-- What the task requires --
Begin at the first line below and copy each line exactly, ending with the line where "rewrite <- (take_drop j" appears.

-- Source data --
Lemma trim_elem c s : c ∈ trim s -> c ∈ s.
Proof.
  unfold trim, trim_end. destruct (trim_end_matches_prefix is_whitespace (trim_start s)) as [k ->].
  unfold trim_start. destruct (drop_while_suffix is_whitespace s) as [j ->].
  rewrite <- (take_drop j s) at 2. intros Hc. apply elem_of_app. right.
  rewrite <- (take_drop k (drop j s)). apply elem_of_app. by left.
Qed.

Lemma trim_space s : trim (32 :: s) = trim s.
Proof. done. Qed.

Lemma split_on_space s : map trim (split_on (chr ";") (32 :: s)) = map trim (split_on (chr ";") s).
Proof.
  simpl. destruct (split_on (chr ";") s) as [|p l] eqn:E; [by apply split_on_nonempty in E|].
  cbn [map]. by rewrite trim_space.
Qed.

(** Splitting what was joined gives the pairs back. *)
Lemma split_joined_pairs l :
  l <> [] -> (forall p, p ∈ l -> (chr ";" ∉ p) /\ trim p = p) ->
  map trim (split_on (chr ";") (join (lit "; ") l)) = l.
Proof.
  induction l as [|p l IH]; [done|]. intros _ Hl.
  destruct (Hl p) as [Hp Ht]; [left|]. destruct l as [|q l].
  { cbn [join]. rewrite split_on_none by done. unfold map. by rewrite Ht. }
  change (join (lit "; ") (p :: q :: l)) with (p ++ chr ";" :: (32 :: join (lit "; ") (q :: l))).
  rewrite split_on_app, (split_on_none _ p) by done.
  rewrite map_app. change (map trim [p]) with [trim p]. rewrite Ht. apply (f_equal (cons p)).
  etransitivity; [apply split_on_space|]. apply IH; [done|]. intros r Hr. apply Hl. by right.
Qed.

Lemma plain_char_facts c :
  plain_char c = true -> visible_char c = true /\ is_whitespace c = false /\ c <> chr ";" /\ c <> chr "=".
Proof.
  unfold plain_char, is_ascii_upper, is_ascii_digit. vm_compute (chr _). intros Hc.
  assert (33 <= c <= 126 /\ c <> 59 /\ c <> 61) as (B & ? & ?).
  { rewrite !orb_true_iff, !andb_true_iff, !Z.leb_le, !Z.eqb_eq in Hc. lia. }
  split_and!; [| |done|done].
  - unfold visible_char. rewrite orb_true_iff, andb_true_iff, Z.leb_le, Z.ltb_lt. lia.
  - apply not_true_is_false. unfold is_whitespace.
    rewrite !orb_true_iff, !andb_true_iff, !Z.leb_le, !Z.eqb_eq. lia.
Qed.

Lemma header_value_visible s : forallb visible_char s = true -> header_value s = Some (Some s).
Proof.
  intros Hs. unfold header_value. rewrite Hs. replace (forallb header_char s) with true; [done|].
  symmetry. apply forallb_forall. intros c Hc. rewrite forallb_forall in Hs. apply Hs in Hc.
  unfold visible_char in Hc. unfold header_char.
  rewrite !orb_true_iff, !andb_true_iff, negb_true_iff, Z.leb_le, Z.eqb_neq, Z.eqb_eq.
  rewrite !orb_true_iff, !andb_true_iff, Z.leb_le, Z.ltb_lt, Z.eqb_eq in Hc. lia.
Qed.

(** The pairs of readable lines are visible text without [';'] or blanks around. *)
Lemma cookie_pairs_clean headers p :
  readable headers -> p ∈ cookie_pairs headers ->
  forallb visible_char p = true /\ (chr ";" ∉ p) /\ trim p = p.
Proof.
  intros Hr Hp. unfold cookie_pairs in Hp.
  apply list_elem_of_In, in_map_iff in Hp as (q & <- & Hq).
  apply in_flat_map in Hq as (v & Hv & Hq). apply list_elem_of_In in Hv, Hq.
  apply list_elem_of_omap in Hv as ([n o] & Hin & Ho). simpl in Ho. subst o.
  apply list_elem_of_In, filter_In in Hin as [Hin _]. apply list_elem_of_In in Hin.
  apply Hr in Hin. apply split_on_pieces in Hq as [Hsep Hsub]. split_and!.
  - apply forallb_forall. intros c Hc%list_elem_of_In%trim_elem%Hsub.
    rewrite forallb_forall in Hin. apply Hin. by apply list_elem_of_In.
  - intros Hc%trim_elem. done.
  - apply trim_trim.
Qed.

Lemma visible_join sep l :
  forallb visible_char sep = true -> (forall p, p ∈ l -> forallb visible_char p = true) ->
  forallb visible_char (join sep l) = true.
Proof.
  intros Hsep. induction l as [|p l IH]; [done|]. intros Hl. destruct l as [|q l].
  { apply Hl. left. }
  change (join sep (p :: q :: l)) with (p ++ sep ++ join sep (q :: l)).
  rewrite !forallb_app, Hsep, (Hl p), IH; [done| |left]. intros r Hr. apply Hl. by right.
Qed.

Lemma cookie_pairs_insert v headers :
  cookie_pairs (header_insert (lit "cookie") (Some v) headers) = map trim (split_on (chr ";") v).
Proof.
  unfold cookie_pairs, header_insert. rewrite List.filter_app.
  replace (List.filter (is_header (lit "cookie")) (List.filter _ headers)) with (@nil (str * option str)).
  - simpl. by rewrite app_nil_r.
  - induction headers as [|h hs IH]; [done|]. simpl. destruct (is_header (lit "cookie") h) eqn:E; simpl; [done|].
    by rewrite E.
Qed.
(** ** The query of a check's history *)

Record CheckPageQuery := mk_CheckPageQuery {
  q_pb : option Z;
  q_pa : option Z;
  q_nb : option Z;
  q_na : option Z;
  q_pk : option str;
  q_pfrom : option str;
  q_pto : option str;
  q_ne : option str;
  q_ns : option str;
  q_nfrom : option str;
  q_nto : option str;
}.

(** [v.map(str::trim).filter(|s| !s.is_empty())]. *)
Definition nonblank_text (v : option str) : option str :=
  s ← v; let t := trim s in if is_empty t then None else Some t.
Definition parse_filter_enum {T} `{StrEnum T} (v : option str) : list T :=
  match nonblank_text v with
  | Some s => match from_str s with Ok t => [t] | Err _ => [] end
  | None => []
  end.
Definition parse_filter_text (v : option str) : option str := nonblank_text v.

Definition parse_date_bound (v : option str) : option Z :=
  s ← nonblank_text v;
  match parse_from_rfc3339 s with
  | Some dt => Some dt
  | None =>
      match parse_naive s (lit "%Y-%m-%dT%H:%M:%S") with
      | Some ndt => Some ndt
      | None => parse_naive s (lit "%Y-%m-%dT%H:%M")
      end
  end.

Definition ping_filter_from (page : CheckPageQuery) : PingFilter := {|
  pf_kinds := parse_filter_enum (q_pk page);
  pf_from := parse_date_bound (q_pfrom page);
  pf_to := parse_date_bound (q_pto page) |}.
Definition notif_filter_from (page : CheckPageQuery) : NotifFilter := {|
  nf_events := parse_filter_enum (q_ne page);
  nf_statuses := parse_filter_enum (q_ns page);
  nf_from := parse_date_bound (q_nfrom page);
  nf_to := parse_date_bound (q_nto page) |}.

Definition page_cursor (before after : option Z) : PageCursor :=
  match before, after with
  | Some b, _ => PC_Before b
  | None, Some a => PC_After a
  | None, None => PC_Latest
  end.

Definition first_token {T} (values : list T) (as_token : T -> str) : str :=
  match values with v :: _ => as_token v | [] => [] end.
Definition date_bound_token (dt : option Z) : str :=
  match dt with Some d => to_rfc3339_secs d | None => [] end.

-- Expected answer --
Lemma trim_elem c s : c ∈ trim s -> c ∈ s.
Proof.
  unfold trim, trim_end. destruct (trim_end_matches_prefix is_whitespace (trim_start s)) as [k ->].
  unfold trim_start. destruct (drop_while_suffix is_whitespace s) as [j ->].
  rewrite <- (take_drop j s) at 2. intros Hc. apply elem_of_app. right.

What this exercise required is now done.